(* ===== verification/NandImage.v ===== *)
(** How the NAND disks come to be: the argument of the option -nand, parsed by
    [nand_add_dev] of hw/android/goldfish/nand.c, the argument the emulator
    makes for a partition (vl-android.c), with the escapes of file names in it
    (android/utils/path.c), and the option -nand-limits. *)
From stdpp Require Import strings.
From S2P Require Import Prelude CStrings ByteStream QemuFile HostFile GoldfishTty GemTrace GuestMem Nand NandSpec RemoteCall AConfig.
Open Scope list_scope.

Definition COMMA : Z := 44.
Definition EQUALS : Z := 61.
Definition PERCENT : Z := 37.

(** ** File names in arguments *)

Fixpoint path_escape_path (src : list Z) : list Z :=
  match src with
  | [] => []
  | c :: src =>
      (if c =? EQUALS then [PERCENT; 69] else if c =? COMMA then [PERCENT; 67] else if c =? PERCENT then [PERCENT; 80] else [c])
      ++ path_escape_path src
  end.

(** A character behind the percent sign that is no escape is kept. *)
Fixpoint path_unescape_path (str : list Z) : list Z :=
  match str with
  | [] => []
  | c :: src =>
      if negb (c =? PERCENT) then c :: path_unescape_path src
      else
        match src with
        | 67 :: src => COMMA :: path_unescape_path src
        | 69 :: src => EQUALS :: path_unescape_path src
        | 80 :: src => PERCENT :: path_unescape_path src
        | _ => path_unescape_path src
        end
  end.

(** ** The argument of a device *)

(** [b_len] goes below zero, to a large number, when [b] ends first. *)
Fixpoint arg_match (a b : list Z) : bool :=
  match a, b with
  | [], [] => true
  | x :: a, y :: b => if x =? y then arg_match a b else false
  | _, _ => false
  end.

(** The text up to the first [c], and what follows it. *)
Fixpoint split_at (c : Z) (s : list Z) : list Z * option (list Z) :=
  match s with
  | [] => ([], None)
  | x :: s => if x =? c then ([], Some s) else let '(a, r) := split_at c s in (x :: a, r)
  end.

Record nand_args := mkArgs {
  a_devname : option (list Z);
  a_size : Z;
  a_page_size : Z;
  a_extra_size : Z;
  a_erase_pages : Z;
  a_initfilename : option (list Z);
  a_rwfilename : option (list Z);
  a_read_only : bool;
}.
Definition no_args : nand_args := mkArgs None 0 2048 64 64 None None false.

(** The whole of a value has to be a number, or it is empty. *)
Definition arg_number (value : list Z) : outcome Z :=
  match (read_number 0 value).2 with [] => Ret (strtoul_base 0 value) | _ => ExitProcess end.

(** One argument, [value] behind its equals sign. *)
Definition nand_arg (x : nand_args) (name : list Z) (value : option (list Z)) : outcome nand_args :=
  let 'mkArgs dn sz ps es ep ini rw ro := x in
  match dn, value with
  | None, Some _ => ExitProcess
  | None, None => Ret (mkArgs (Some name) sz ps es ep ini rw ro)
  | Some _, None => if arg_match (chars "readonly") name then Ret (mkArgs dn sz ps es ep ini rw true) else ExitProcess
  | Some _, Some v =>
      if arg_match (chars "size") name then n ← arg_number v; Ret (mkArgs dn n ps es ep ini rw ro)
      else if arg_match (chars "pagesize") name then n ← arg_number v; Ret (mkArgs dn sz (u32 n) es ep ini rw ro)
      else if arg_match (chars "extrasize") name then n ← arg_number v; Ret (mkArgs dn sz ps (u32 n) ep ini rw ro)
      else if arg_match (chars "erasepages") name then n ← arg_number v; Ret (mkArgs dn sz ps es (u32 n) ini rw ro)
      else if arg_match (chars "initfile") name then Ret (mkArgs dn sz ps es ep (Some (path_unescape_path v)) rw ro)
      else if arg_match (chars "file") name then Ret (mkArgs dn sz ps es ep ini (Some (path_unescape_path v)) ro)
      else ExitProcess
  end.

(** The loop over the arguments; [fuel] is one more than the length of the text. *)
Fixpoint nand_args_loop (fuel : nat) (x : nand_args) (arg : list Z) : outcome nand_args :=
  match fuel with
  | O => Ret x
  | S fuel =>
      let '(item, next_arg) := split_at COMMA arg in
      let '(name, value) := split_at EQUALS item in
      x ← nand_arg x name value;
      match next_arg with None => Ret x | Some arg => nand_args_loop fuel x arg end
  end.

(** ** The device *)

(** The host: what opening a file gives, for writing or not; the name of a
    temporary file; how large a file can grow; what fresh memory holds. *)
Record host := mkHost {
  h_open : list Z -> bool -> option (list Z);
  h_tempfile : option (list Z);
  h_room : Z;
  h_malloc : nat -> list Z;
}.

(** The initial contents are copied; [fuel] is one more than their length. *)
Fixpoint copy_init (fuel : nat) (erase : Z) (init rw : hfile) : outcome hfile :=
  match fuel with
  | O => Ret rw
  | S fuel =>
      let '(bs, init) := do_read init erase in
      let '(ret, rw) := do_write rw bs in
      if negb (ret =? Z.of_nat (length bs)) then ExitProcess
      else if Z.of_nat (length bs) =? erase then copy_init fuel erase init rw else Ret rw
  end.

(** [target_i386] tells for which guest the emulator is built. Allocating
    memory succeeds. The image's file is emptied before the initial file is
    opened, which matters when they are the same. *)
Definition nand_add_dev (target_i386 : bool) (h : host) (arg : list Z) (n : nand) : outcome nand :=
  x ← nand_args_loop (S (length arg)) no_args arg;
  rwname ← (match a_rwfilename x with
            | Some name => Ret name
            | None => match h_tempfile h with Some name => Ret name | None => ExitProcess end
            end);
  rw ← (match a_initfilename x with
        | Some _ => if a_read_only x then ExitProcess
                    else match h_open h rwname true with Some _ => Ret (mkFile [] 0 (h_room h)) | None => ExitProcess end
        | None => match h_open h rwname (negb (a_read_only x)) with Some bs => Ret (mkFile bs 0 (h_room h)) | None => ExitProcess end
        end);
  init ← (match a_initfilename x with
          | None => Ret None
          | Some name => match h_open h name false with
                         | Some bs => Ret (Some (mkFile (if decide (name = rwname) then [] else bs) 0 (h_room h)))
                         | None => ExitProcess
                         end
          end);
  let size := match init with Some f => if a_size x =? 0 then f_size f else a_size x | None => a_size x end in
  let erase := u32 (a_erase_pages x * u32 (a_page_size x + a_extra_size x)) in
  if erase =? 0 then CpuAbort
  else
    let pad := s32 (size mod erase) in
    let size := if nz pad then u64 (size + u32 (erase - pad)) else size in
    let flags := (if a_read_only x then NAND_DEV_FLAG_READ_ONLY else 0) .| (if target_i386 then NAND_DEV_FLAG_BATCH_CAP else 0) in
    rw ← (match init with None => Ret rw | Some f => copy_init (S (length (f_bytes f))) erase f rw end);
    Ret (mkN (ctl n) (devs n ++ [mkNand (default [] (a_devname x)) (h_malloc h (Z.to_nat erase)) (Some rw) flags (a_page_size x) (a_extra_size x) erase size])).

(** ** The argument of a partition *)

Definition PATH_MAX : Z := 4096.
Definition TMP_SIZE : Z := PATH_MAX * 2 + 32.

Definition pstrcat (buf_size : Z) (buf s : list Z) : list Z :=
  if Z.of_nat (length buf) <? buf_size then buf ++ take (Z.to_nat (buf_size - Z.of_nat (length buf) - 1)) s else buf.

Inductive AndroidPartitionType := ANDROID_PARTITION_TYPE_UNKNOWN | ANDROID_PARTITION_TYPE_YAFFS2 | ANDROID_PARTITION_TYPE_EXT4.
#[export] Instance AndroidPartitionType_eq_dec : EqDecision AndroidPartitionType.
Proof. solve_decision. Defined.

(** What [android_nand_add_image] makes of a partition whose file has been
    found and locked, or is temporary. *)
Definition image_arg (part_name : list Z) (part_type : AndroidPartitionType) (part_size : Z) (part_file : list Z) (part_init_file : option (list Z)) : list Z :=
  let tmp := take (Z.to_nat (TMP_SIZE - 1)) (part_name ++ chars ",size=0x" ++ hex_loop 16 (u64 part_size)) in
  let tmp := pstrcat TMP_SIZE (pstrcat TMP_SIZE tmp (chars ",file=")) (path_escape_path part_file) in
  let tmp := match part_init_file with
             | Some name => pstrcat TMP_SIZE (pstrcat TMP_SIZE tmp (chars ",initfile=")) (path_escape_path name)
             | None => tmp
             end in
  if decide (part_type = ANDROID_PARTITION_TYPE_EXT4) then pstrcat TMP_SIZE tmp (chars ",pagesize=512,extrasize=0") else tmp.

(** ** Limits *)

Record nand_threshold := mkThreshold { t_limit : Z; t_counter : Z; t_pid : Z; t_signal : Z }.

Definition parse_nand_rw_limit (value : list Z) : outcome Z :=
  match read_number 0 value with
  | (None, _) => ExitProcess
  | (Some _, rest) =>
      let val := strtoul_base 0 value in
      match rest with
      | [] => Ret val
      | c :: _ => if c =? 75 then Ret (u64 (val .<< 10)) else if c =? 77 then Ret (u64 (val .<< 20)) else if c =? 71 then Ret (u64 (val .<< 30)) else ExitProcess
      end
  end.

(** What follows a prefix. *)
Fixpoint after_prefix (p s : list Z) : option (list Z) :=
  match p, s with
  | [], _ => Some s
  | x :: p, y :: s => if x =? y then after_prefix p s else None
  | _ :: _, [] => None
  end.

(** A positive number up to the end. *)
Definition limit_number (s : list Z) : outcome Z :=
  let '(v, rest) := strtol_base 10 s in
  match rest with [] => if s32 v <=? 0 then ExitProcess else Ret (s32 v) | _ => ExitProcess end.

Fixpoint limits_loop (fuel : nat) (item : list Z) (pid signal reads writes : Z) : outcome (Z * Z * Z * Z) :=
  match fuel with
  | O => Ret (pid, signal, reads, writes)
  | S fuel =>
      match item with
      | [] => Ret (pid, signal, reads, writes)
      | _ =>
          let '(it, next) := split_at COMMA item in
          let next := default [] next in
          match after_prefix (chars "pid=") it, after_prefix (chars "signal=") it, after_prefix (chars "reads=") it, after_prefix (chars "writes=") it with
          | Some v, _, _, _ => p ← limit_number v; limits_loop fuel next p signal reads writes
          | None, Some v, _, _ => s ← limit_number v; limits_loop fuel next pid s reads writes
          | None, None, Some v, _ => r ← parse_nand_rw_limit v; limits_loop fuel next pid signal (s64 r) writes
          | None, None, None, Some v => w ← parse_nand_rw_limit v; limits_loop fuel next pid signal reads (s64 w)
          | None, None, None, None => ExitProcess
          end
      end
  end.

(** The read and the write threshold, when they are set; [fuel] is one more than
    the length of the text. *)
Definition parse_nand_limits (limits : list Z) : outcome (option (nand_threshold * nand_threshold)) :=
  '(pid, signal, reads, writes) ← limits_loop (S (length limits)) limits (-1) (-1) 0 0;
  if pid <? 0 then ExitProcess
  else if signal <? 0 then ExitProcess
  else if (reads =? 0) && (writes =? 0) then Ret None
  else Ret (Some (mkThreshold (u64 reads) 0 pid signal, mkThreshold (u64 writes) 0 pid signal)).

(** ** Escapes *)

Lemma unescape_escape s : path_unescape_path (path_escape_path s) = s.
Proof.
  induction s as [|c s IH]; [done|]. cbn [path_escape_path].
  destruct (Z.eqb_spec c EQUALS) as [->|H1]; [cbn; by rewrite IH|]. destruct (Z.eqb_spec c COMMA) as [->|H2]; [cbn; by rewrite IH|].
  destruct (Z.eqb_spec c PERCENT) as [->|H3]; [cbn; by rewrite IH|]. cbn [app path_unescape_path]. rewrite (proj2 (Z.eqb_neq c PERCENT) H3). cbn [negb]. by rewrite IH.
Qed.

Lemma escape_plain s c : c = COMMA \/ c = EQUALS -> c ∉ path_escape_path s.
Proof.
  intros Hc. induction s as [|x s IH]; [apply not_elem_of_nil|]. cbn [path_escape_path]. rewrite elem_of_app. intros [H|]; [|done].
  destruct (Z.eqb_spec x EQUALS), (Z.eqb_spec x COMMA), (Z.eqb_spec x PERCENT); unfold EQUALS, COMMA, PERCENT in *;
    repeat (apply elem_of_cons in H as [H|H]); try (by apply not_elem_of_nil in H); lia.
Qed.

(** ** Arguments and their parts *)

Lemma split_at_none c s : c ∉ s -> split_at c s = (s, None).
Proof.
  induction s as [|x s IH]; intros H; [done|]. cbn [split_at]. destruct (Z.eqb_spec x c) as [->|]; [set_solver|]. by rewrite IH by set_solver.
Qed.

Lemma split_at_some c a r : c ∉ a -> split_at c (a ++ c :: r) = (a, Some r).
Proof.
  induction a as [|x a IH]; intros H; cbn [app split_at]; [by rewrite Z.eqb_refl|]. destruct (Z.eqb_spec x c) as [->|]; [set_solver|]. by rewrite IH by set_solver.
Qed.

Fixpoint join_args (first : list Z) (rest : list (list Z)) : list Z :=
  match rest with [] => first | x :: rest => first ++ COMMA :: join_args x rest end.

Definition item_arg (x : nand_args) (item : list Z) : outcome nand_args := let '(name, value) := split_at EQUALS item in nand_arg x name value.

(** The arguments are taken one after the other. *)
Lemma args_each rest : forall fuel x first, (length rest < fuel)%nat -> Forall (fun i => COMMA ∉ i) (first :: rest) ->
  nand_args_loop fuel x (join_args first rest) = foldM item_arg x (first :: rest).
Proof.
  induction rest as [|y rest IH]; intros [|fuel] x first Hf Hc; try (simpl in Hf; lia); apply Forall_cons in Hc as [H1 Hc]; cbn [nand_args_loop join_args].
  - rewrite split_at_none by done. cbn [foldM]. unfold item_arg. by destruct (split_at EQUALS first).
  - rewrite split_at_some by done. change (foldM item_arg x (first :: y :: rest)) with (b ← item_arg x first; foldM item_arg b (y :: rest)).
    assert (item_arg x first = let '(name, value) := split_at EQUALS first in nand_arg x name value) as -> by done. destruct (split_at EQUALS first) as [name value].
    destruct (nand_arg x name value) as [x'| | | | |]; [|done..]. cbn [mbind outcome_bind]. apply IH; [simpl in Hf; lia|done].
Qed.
☆ ☆ ☆
Beginning at the line with "destruct (Z.eqb_spec c EQUALS)" and ending at the line with "(** ** Arguments and their parts *)", reproduce each line of the data above exactly, and add no other lines.

* Solution to this problem *
  destruct (Z.eqb_spec c EQUALS) as [->|H1]; [cbn; by rewrite IH|]. destruct (Z.eqb_spec c COMMA) as [->|H2]; [cbn; by rewrite IH|].
  destruct (Z.eqb_spec c PERCENT) as [->|H3]; [cbn; by rewrite IH|]. cbn [app path_unescape_path]. rewrite (proj2 (Z.eqb_neq c PERCENT) H3). cbn [negb]. by rewrite IH.
Qed.

Lemma escape_plain s c : c = COMMA \/ c = EQUALS -> c ∉ path_escape_path s.
Proof.
  intros Hc. induction s as [|x s IH]; [apply not_elem_of_nil|]. cbn [path_escape_path]. rewrite elem_of_app. intros [H|]; [|done].
  destruct (Z.eqb_spec x EQUALS), (Z.eqb_spec x COMMA), (Z.eqb_spec x PERCENT); unfold EQUALS, COMMA, PERCENT in *;
    repeat (apply elem_of_cons in H as [H|H]); try (by apply not_elem_of_nil in H); lia.
Qed.

(** ** Arguments and their parts *)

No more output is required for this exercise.